Market demand is replacing supporting policies as the primary force driving China’s EV market as consumers grow more receptive to new energy vehicles, a CAAM official noted in January. Meanwhile, more stimulus policies, both at the national and regional levels, are coming out to promote all vehicle sales in the wake of a pandemic-induced consumption slump. Beijing, for example, will halve the vehicle purchase tax for electric vehicles purchased between June 1 and December 31 sold for below 300,000 yuan (US$44,753). Cities in provinces like Henan, Hubei, Shandong, Fujian and Jilin are offering subsidies ranging from 1,000 yuan (US$149) and 15,000 yuan (US$2,236) for EVs and petrol vehicle purchases in the latter half of 2022, although more subsidies are provided for greener vehicles. CAAM predicted the EV market will continue its high-speed growth, with total sales of 5 million units in China this year.  
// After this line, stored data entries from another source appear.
(** * Expense Tracker API (backend/server.py): analytics, updates, seeding, export

    A shallow embedding of the request handlers of [backend/server.py] and
    the properties of its analytics and query-aggregation engine.

    Modelling conventions.
    - A MongoDB collection is the list of its documents in natural (insertion)
      order; [find(q).to_list(n)] is [take n (filter q coll)].
    - [amount] is a Python [float] in the source.  The handlers are embedded
      with amounts as exact rationals ([Qc]), for the properties that do not
      depend on how doubles round.  The monthly report is embedded a second
      time in module [Float64], with amounts as IEEE 754 binary64 numbers,
      for the properties of its arithmetic: rounding, overflow, NaN and the
      division by zero.
    - A Python [int] is [Z]; a [str] is a [string] of bytes (UTF-8).
    - A handler that raises returns [Raises e]; a handler that writes to the
      database returns the new database next to its outcome. *)

From Stdlib Require Import ZArith QArith Qcanon Qround String Ascii List Lia.
From stdpp Require Import gmap strings list fin_maps numbers pretty sorting.
From Equations Require Import Equations.
From Stdlib Require Floats Uint63.
Lemma stepGrid_allDead r wrap cols rows :
  0 <= cols * rows ->
  stepGrid (allDead (cols * rows)) cols rows {| rule := r; wrapEdges := wrap |}
  = Ok (allDead (cols * rows)).
Proof.
  intros Hlen. set (options := {| rule := r; wrapEdges := wrap |}).
  destruct (decide (cols <= 0 \/ rows <= 0)) as [Hdeg|Hpos].
  { apply stepGrid_no_cell; assumption. }
  assert (Hc : 0 < cols) by lia. assert (Hr : 0 < rows) by lia.
  destruct (stepGrid_cells (allDead (cols * rows)) cols rows options Hc Hr)
    as (next & -> & Hnlen & Hcells).
  f_equal. apply buffer_ext.
  - unfold allDead. rewrite length_replicate. lia.
  - intros j Hj. rewrite Hnlen in Hj.
    destruct (index_cell j cols rows Hj Hc) as (Hx & Hy & Ej).
    replace (get (allDead (cols * rows)) (Int j)) with (Some 0)
      by (symmetry; apply get_replicate; lia).
    rewrite Ej at 1. rewrite Hcells by assumption. f_equal.
    unfold stepCell. rewrite indexOf_Int, <- Ej.
    replace (get (allDead (cols * rows)) (Int j)) with (Some 0)
      by (symmetry; apply get_replicate; lia).
    simpl isOne. change (wrapEdges options) with wrap.
    destruct (getNeighborCount_bounds (allDead (cols * rows)) (j mod cols) (j / cols)
                cols rows wrap) with (lo := 0) (hi := 0) as (n & -> & Hn).
    + unfold allDead. rewrite length_replicate. lia.
    + exact Hx.
    + exact Hy.
    + lia.
    + intros i v Hv. pose proof (get_Some_range _ _ _ Hv) as Hi.
      unfold allDead in Hv, Hi. rewrite length_replicate in Hi.
      rewrite get_replicate in Hv by lia. inversion Hv. lia.
    + replace n with 0 by lia. unfold nextState. simpl rule. rewrite born_zero.
      reflexivity.
Qed.
(** Animal 7, available, and no application yet. *)
Definition opening : database :=
  {| animals := {[ 7 := {| is_available := true; updated_at := 0; columns := ∅ |} ]};
     adoption_applications := ∅;
     auto_increment := 1 |}.

(** A questionnaire with every field filled in. *)
Definition questionnaire : application_form :=
  {| housing_type := "house"; has_yard := true; has_other_pets := false;
     other_pets_description := Some "none";
     experience_with_pets := "Grew up with two dogs";
     reason_for_adoption := "Looking for a companion";
     work_schedule := "Weekdays, home by six";
     emergency_contact_name := "Sam Doe";
     emergency_contact_phone := "5551234567";
     veterinarian_name := Some "Dr. Vet";
     veterinarian_phone := Some "5557654321" |}.

Definition staff : user := {| u_id := 100; u_role := role_admin |}.

(** The [users] table: user 100 is an active admin. *)
Definition accounts : gmap Z account :=
  {[ 100 := {| acct_role := role_admin; is_active := true |} ]}.

(** A token verifier under which ["staff-token"] is a token of user 100. *)
Definition verify (token : string) : option Z :=
  if String.eqb token "staff-token" then Some 100 else None.

(** The credentials of user 100. *)
Definition staff_credentials : credentials :=
  {| authorization := Some "Bearer staff-token"; cookie := None |}.

(** User [uid], token verified, applies for animal 7. *)
Definition apply_for_7 (uid : Z) : create_request :=
  {| create_token := token_user {| u_id := uid; u_role := role_user |};
     create_errors := [];
     create_animal_id := 7;
     create_form := questionnaire |}.

(** User 100 asks for application [id] to be set to [st]. *)
Definition staff_asks (id : Z) (st : string) : status_call :=
  {| status_credentials := staff_credentials; path_id := id;
     sent_status := Some st; sent_notes := Some "reviewed" |}.

(** User 100 asks for animal [aid] to be edited, sending only
    [is_available]. *)
Definition staff_edits (aid : Z) (b : bool) : animal_call :=
  {| animal_credentials := staff_credentials; sent_errors := [];
     animal_path_id := aid; sent_is_available := Some b; sent_fields := ∅ |}.

(** A request object for the status handler on which [req.user] already
    holds the staff user.  The status route never builds one: it is an
    input of the handler, not of the server. *)
Definition set_status (id : Z) (st : string) : status_request :=
  {| status_user := Some staff; status_id := id;
     status_body := Some st; status_notes := Some "reviewed" |}.

(** User 100, token verified, deletes application [id]. *)
Definition staff_delete (id : Z) : delete_request :=
  {| delete_token := token_user staff; delete_id := id |}.

(** Users 1 and 2 have applied for animal 7 (applications 1 and 2). *)
Definition two_pending : database :=
  run [op_create (apply_for_7 1); op_create (apply_for_7 2)] 10 opening.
In an analysis published in late June, Zhongtai Securities pointed out that as the end-user demand for lithium rebounded quicker than expected against the tight supply of lithium carbonate and lithium hydroxide, prices are expected to rise again. CITIC Securities also predicted in June that prices will remain strong, as factors that once suppressed price increases gradually disappear and the price of lithium-bearing spodumene concentrate continues to climb. The robust demand in the domestic EV market is expected to keep prices at a high level, if not push them even higher.  
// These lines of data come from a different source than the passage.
(** X3.  [get_ring_coord] returns the rows at the given positions, in the
    order of the index list (not in ascending order), exactly when every
    index is inside the frame; otherwise it ends in an [IndexError], and in
    no other error. *)
Theorem get_ring_coord_selects_rows (df : dataframe) (indices : list nat) :
  (forall rows, get_ring_coord df indices = Ok rows
                <-> map (nth_error df) indices = map Some rows)
  /\ (forall e, get_ring_coord df indices = Raise e
                <-> Exists (fun i => length df <= i)%nat indices
                    /\ e = "IndexError"%string).
Proof.
  split; [apply get_ring_coord_ok | apply get_ring_coord_raise].
Qed.

(** X4.  [get_pucker_values] ends in a [KeyError] for a system name that is
    not a key of [ring_indices], and in an [IndexError] for a registered
    system whose frame has fewer than six atoms. *)
Theorem get_pucker_values_errors (df : dataframe) (system_name : string) :
  (~ In system_name system_names ->
   get_pucker_values df system_name = Raise "KeyError")
  /\ (In system_name system_names -> (length df < 6)%nat ->
      get_pucker_values df system_name = Raise "IndexError").
Proof.
  unfold get_pucker_values. split.
  - intros H. rewrite lookup_raise by exact H. reflexivity.
  - intros H Hl. destruct (known_system_indices _ H) as (idx & E & Hp).
    rewrite E. cbn [bind].
    assert (Hr : get_ring_coord df idx = Raise "IndexError").
    { apply get_ring_coord_raise. split; [|reflexivity].
      apply Exists_exists. exists 5%nat. split; [|lia].
      apply (Permutation_in _ (Permutation_sym Hp)).
      apply in_seq. lia. }
    rewrite Hr. reflexivity.
Qed.

(** X5.  For a registered system and a frame of at least six atoms
    [get_pucker_values] always returns a record, whatever the coordinates
    are: two amplitudes, one angle, [Q] the total amplitude of the
    amplitudes.  Atoms after the sixth are never read: the record is the one
    computed from the first six rows alone. *)
Theorem get_pucker_values_six_atoms (df : dataframe) (system_name : string) :
  In system_name system_names -> (6 <= length df)%nat ->
  exists pv,
    get_pucker_values df system_name = Ok pv
    /\ length (pv_amplitude pv) = 2%nat
    /\ length (pv_angle_deg pv) = 1%nat
    /\ pv_Q pv = get_total_puckering_amplitude (pv_amplitude pv)
    /\ get_pucker_values (firstn 6 df) system_name = Ok pv.
Proof.
  intros H Hl. unfold get_pucker_values.
  destruct (known_system_indices _ H) as (idx & E & Hp).
  destruct (ring_of_six_rows df idx Hp Hl) as (rows & Er & Pr & Er').
  rewrite E. cbn [bind]. rewrite Er, Er'. cbn [bind].
  assert (H6 : length (map snd rows) = 6%nat).
  { rewrite length_map, (Permutation_length Pr).
    apply firstn_length_le. exact Hl. }
  destruct (pucker_pipeline_six_shape _ H6)
    as (amp & adeg & arad & Q & th & ph & Ep & La & Ld & EQ).
  rewrite Ep. cbn [bind].
  eexists. split; [reflexivity|]. cbn [pv_amplitude pv_angle_deg pv_Q].
  auto.
Qed.

(** X6.  For every registered system the index list is a permutation of
    [0 .. 5]: the ring that is selected consists of the first six atoms of
    the frame, each taken once. *)
Theorem ring_is_first_six_atoms (df : dataframe) (system_name : string) :
  In system_name system_names -> (6 <= length df)%nat ->
  exists indices rows,
    lookup ring_indices system_name = Ok indices
    /\ get_ring_coord df indices = Ok rows
    /\ Permutation rows (firstn 6 df).
Proof.
  intros H Hl. destruct (known_system_indices _ H) as (idx & E & Hp).
  destruct (ring_of_six_rows df idx Hp Hl) as (rows & Er & Pr & _).
  eauto.
Qed.

Lemma unregistered_name : ~ In "cXyz"%string system_names.
Proof.
  cbv [system_names ring_indices map fst In].
  intros H. repeat (destruct H as [H|H]; [discriminate|]). exact H.
Qed.

Lemma registered_name : In "cGlyGly"%string system_names.
Proof. left. reflexivity. Qed.

Lemma get_pucker_values_errors_witness :
  (~ In "cXyz"%string system_names
   /\ get_pucker_values coincident_atoms "cXyz" = Raise "KeyError")
  /\ (In "cGlyGly"%string system_names /\ (length (@nil (string * vec3)) < 6)%nat
      /\ get_pucker_values [] "cGlyGly" = Raise "IndexError").
Proof.
  split.
  - split; [exact unregistered_name|].
    exact (proj1 (get_pucker_values_errors coincident_atoms "cXyz")
             unregistered_name).
  - assert (Hl : (length (@nil (string * vec3)) < 6)%nat) by (cbn; lia).
    split; [exact registered_name|]. split; [exact Hl|].
    exact (proj2 (get_pucker_values_errors [] "cGlyGly")
             registered_name Hl).
Defined.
In an interview with Securities Daily, Xuan Jiyou, an analyst with Qianmen Fund, an asset management company, predicted huge market demand for EVs in the latter half of 2022, yet supply shortages seen from the current capacity of major lithium carbonate and lithium hydroxide factories at home will continue. “We do not exclude the possibility that Q3 lithium prices will go up or even reach record highs in the latter half of the year, surpassing the previous peak of 500,000 yuan (US$74,650) per ton,” Xuan said.  
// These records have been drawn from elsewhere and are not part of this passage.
(** * aviary: environments, tool-call dispatch, task datasets and helpers

    A shallow embedding of [aviary/env.py], [aviary/utils.py] and
    [aviary/gsm8k/env.py].

    - [Py]       Python exceptions and the outcome of a fallible evaluation.
    - [Asyncio]  coroutines as resumptions over a shared state, [await],
                 [asyncio.gather] under an arbitrary interleaving.
    - [Env]      [Environment.filter_invalid_tool_calls],
                 [Environment.exec_tool_calls], [is_coroutine_callable].
    - [Dataset]  [TaskDataset.iter_batches].
    - [Utils]    [partial_format] over a model of [str.format].
    - [GSM8k]    [GSM8kDataset]: the splits of the source, over a model of
                 the data frame. *)

From stdpp Require Import gmap strings list.
From Stdlib Require Import ZArith Lia Permutation DecimalString.

#[local] Set Warnings "-register-all".
#[local] Open Scope string_scope.

(* ===================================================================== *)
(** * Python outcomes *)
(* ===================================================================== *)

Module Py.

(** An instance of a subclass of [Exception]: its class name, [str(exc)]
    and [bool(exc)].  An instance is truthy unless its class defines
    [__bool__] or [__len__] and answers false or zero.  Signals that derive
    from [BaseException] only ([KeyboardInterrupt], [SystemExit],
    [asyncio.CancelledError]) are not exceptions in this sense and are not
    modelled. *)
Record PyExc := mkExc { exc_class : string; exc_str : string; exc_bool : bool }.

Definition ValueError (msg : string) : PyExc := mkExc "ValueError" msg true.
Definition TypeError (msg : string) : PyExc := mkExc "TypeError" msg true.
Definition IndexError (msg : string) : PyExc := mkExc "IndexError" msg true.
(** [str(KeyError(k))] is the repr of the key. *)
Definition KeyError (key : string) : PyExc :=
  mkExc "KeyError" ("'" +:+ key +:+ "'") true.
(** Reading a local variable that no assignment has bound (the text of
    Python 3.11 and later, which [typing.Self] in aviary/env.py requires). *)
Definition UnboundLocalError (name : string) : PyExc :=
  mkExc "UnboundLocalError"
    ("cannot access local variable '" +:+ name
     +:+ "' where it is not associated with a value") true.

#[global] Instance PyExc_eq_dec : EqDecision PyExc.
Proof. solve_decision. Defined.

(** ["\n"] *)
Definition newline : string := String (Ascii.ascii_of_nat 10) EmptyString.

(** The outcome of evaluating an expression: a value, or a raised exception. *)
Inductive Outcome (A : Type) : Type :=
| Return (a : A)
| Raise (e : PyExc).
Arguments Return {A} a.
Arguments Raise {A} e.

#[global] Instance Outcome_ret : MRet Outcome := fun A a => Return a.
#[global] Instance Outcome_bind : MBind Outcome := fun A B f o =>
  match o with
  | Return a => f a
  | Raise e => Raise e
  end.
#[global] Instance Outcome_fmap : FMap Outcome := fun A B f o =>
  match o with
  | Return a => Return (f a)
  | Raise e => Raise e
  end.

(** The returned value, when there is one. *)
Definition returned {A} (o : Outcome A) : option A :=
  match o with
  | Return a => Some a
  | Raise _ => None
  end.

End Py.
Export Py.

(* ===================================================================== *)
(** * Coroutines, await and gather *)
(* ===================================================================== *)

Module Asyncio.
Section Coroutines.

(** The objects the tools share (the environment state, anything reachable
    from the keyword arguments). *)
Context {St : Type}.

(** A coroutine is resumed on the current state and runs one segment, which
    nothing interleaves with: the segment either finishes the coroutine or
    suspends it, leaving the rest to be resumed later.  The body of a function
    run on a worker thread is given the same way, a segment being one of its
    atomic steps. *)
Inductive Step (A C : Type) : Type :=
| Done (st : St) (o : Outcome A)
| Yield (st : St) (rest : C).
Arguments Done {A C} st o.
Arguments Yield {A C} st rest.

Inductive Coro (A : Type) : Type :=
| Seg (resume : St -> Step A (Coro A)).
Arguments Seg {A} resume.

Definition resume {A} (c : Coro A) : St -> Step A (Coro A) :=
  match c with Seg k => k end.

(** A coroutine that finishes in its first segment without touching the state. *)
Definition finished {A} (o : Outcome A) : Coro A := Seg (fun st => Done st o).

(** [try: x = await c / except Exception: ...] followed by the code after
    it: [h] receives how [c] ended and continues in the same segment. *)
Fixpoint coro_catch {A B} (c : Coro A) (h : Outcome A -> Coro B) : Coro B :=
  match c with
  | Seg k => Seg (fun st =>
      match k st with
      | Done st' o => resume (h o) st'
      | Yield st' c' => Yield st' (coro_catch c' h)
      end)
  end.

(** [x = await c; f x]: an exception of [c] propagates. *)
Definition coro_bind {A B} (c : Coro A) (f : A -> Coro B) : Coro B :=
  coro_catch c (fun o =>
    match o with
    | Return a => f a
    | Raise e => finished (Raise e)
    end).

(** Running a coroutine to its end with nothing else scheduled in between:
    awaiting it from a task that is alone, or calling a synchronous function
    on the event-loop thread. *)
Fixpoint run_all {A} (c : Coro A) (st : St) : St * Outcome A :=
  match c with
  | Seg k =>
      match k st with
      | Done st' o => (st', o)
      | Yield st' c' => run_all c' st'
      end
  end.

(** A plain (synchronous) call of a body: one segment. *)
Definition atomic {A} (c : Coro A) : Coro A :=
  Seg (fun st => let '(st', o) := run_all c st in Done st' o).

(** [[await c for c in cs]]: each coroutine is awaited to its end before the
    next one starts; the first exception ends the loop. *)
Fixpoint await_each {A} (cs : list (Coro A)) (st : St) : St * Outcome (list A) :=
  match cs with
  | [] => (st, Return [])
  | c :: rest =>
      match run_all c st with
      | (st', Return a) =>
          let '(st'', r) := await_each rest st' in (st'', cons a <$> r)
      | (st', Raise e) => (st', Raise e)
      end
  end.

(** A task of [asyncio.gather]: its result, or the coroutine still to resume. *)
Definition Slot (A : Type) : Type := A + Coro A.

(** Once the schedule is used up the remaining tasks finish in list order. *)
Fixpoint gather_drain {A} (slots : list (Slot A)) (st : St)
  : St * Outcome (list A) :=
  match slots with
  | [] => (st, Return [])
  | inl a :: rest =>
      let '(st', r) := gather_drain rest st in (st', cons a <$> r)
  | inr c :: rest =>
      match run_all c st with
      | (st', Return a) =>
          let '(st'', r) := gather_drain rest st' in (st'', cons a <$> r)
      | (st', Raise e) => (st', Raise e)
      end
  end.

(** [sched] lists which task is resumed next.  The result of task [i] is
    stored in slot [i]; the first exception raised by any task is propagated
    at once (the other tasks are left running and their later effects are not
    part of this call); an entry naming a finished or absent task is skipped. *)
Fixpoint gather_sched {A} (sched : list nat) (slots : list (Slot A)) (st : St)
  : St * Outcome (list A) :=
  match sched with
  | [] => gather_drain slots st
  | i :: sched' =>
      match slots !! i with
      | Some (inr c) =>
          match resume c st with
          | Done st' (Return a) => gather_sched sched' (<[i := inl a]> slots) st'
          | Done st' (Raise e) => (st', Raise e)
          | Yield st' c' => gather_sched sched' (<[i := inr c']> slots) st'
          end
      | _ => gather_sched sched' slots st
      end
  end.

(** [await asyncio.gather] over the coroutines [cs], without [return_exceptions]. *)
Definition gather {A} (sched : list nat) (cs : list (Coro A)) (st : St)
  : St * Outcome (list A) :=
  gather_sched sched (inr <$> cs) st.

(** [runs c ins o]: resumed on the states [ins], one per segment, [c] ends
    with [o].  The states are whatever the other tasks left behind. *)
Inductive runs {A} : Coro A -> list St -> Outcome A -> Prop :=
| runs_done c st st' o :
    resume c st = Done st' o -> runs c [st] o
| runs_yield c st st' c' ins o :
    resume c st = Yield st' c' -> runs c' ins o -> runs c (st :: ins) o.

(** [settles o c]: however [c] is scheduled it leaves the state as it found
    it and ends with [o]: its result does not depend on the interleaving. *)
Inductive settles {A} (o : Outcome A) : Coro A -> Prop :=
| settles_seg c :
    (forall st, resume c st = Done st o
                \/ exists c', resume c st = Yield st c' /\ settles o c') ->
    settles o c.

(** [c] can end with [o]. *)
Definition produces {A} (c : Coro A) (o : Outcome A) : Prop :=
  exists ins, runs c ins o.

(** What awaiting the coroutines [cs] may answer: a list holding, at each
    position, a result of the coroutine at that position; or an exception
    that one of them raised. *)
Definition answers {A} (cs : list (Coro A)) (r : Outcome (list A)) : Prop :=
  match r with
  | Return xs => Forall2 (fun c x => produces c (Return x)) cs xs
  | Raise e => Exists (fun c => produces c (Raise e)) cs
  end.

(** What a slot of a running [gather] holds, for the coroutine it started from. *)
Definition slot_of {A} (c0 : Coro A) (s : Slot A) : Prop :=
  match s with
  | inl a => produces c0 (Return a)
  | inr c => forall o, produces c o -> produces c0 o
  end.

(** The same for a coroutine that settles on [o]. *)
Definition slot_settles {A} (o : Outcome A) (s : Slot A) : Prop :=
  match s with
  | inl a => o = Return a
  | inr c => settles o c
  end.

End Coroutines.
Arguments Coro : clear implicits.
Arguments Step : clear implicits.
Arguments Slot : clear implicits.
Arguments Done {St A C} st o.
Arguments Yield {St A C} st rest.
Arguments Seg {St A} resume.
End Asyncio.
Export Asyncio.

(* ===================================================================== *)
(** * aviary/env.py: environments and tool calls *)
(* ===================================================================== *)

Module Env.

(** What the sources use of [pydantic.BaseModel] instances. *)
Class Pydantic (Model : Type) := {
  (** [type(m).__name__] *)
  model_class_name : Model -> string;
  (** [m.model_dump_json(exclude_none=..., by_alias=...)] *)
  model_dump_json : Model -> bool -> bool -> Outcome string;
}.

Section Environment.

Context {St : Type} {Model : Type} `{!Pydantic Model}.

(** Python values, as far as [exec_tool_calls] tells them apart. *)
Inductive PyVal : Type :=
| VNone
| VBool (b : bool)
| VInt (z : Z)
| VStr (s : string)
| VList (l : list PyVal)
| VModel (m : Model)
| VAwaitable (c : Coro St PyVal)
| VObject (type_name : string).

Definition type_name_of (v : PyVal) : string :=
  match v with
  | VNone => "NoneType"
  | VBool _ => "bool"
  | VInt _ => "int"
  | VStr _ => "str"
  | VList _ => "list"
  | VModel m => model_class_name m
  | VAwaitable _ => "coroutine"
  | VObject t => t
  end.

(** [isinstance(v, int)]; [bool] is a subclass of [int]. *)
Definition isinstance_int (v : PyVal) : bool :=
  match v with
  | VInt _ | VBool _ => true
  | _ => false
  end.

(** [await v] *)
Definition await_value (v : PyVal) : Coro St PyVal :=
  match v with
  | VAwaitable c => c
  | _ => finished (Raise (TypeError
           ("object " +:+ type_name_of v +:+ " can't be used in 'await' expression")))
  end.

(** [json.dumps], from the standard library. *)
Context (json_dumps : PyVal -> Outcome string).

(** ** Callables *)

(** What [is_coroutine_callable] inspects of an object. *)
Inductive PyObjKind : Type :=
| FunctionOrMethod (co_flags : Z)
    (** an instance of [FunctionType] or [MethodType], with [__code__.co_flags] *)
| CallableObject (call_co_flags : Z)
    (** another callable whose [__call__] is a function or a method, with
        [__call__.__code__.co_flags] *)
| OtherCallable
    (** any other callable: a builtin, a [functools.partial], ... *)
| NotCallable (type_name : string).

Definition CO_COROUTINE : Z := 0x80.

Record PyCallable : Type := {
  fn_kind : PyObjKind;
  (** the names in [inspect.signature(fn).parameters] of a callable, or the
      exception that [inspect.signature] raises ([ValueError] for a builtin
      without a signature) *)
  fn_signature : Outcome (list string);
  (** [hasattr(fn, "requires_state")] *)
  fn_has_requires_state : bool;
  (** [repr(fn)] *)
  fn_repr : string;
  (** how the error messages of a call name [fn]: [qualname()], with the
      module and a dot in front unless the module is [builtins] *)
  fn_str : string;
  (** the body run on the keyword arguments, in atomic steps *)
  fn_body : gmap string PyVal -> Coro St PyVal;
}.

(** [inspect.signature(fn).parameters]: an object that is not callable has
    no signature. *)
Definition signature_parameters (fn : PyCallable) : Outcome (list string) :=
  match fn_kind fn with
  | NotCallable _ => Raise (TypeError (fn_repr fn +:+ " is not a callable object"))
  | _ => fn_signature fn
  end.

(** The code object was compiled from [async def]: calling it runs nothing
    and returns a coroutine object. *)
Definition is_async_def (fn : PyCallable) : bool :=
  match fn_kind fn with
  | FunctionOrMethod co_flags => Z.testbit co_flags 7
  | CallableObject co_flags => Z.testbit co_flags 7
  | _ => false
  end.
In February, analysts from investment bank Citigroup raised their forecast for battery-grade lithium carbonate to $60,000 per ton in 2022, citing higher EV production and sales expectations.  

Zeng Yuqun, founder of CATL, called for quickened exploitation of domestic lithium resources and securing of supply chains in March as supply and demand for lithium challenges industry development.  

In response to worries over supply, Guo Shougang, an official with the MIIT, acknowledged the high prices of lithium carbonate during the China Auto Supply Chain Conference held in Wuhan, Hubei Province from June 27-29, pledging the ministry will help upstream and downstream enterprises build long-term and stable cooperation, accelerate efforts to develop domestic resources and encourage leading companies to exploit overseas resources based on international rules, and enhance battery recycling.  

Li Zhen, chairperson of Gotion High-tech, is optimistic. He said at the company’s 2021 earnings call in May that China’s shortage of lithium resources will end in the next five years with the fast-growing lithium exploitation in Yichun, the improvement in lithium extraction technology in Qinghai Province, and the exploitation of lithium-bearing spodumene and technology improvements in battery recycling. “The demand for imported lithium resources will decrease dramatically,” Li said.  

But for now, at least for this year, players down the industrial chain probably still face an uneasy time.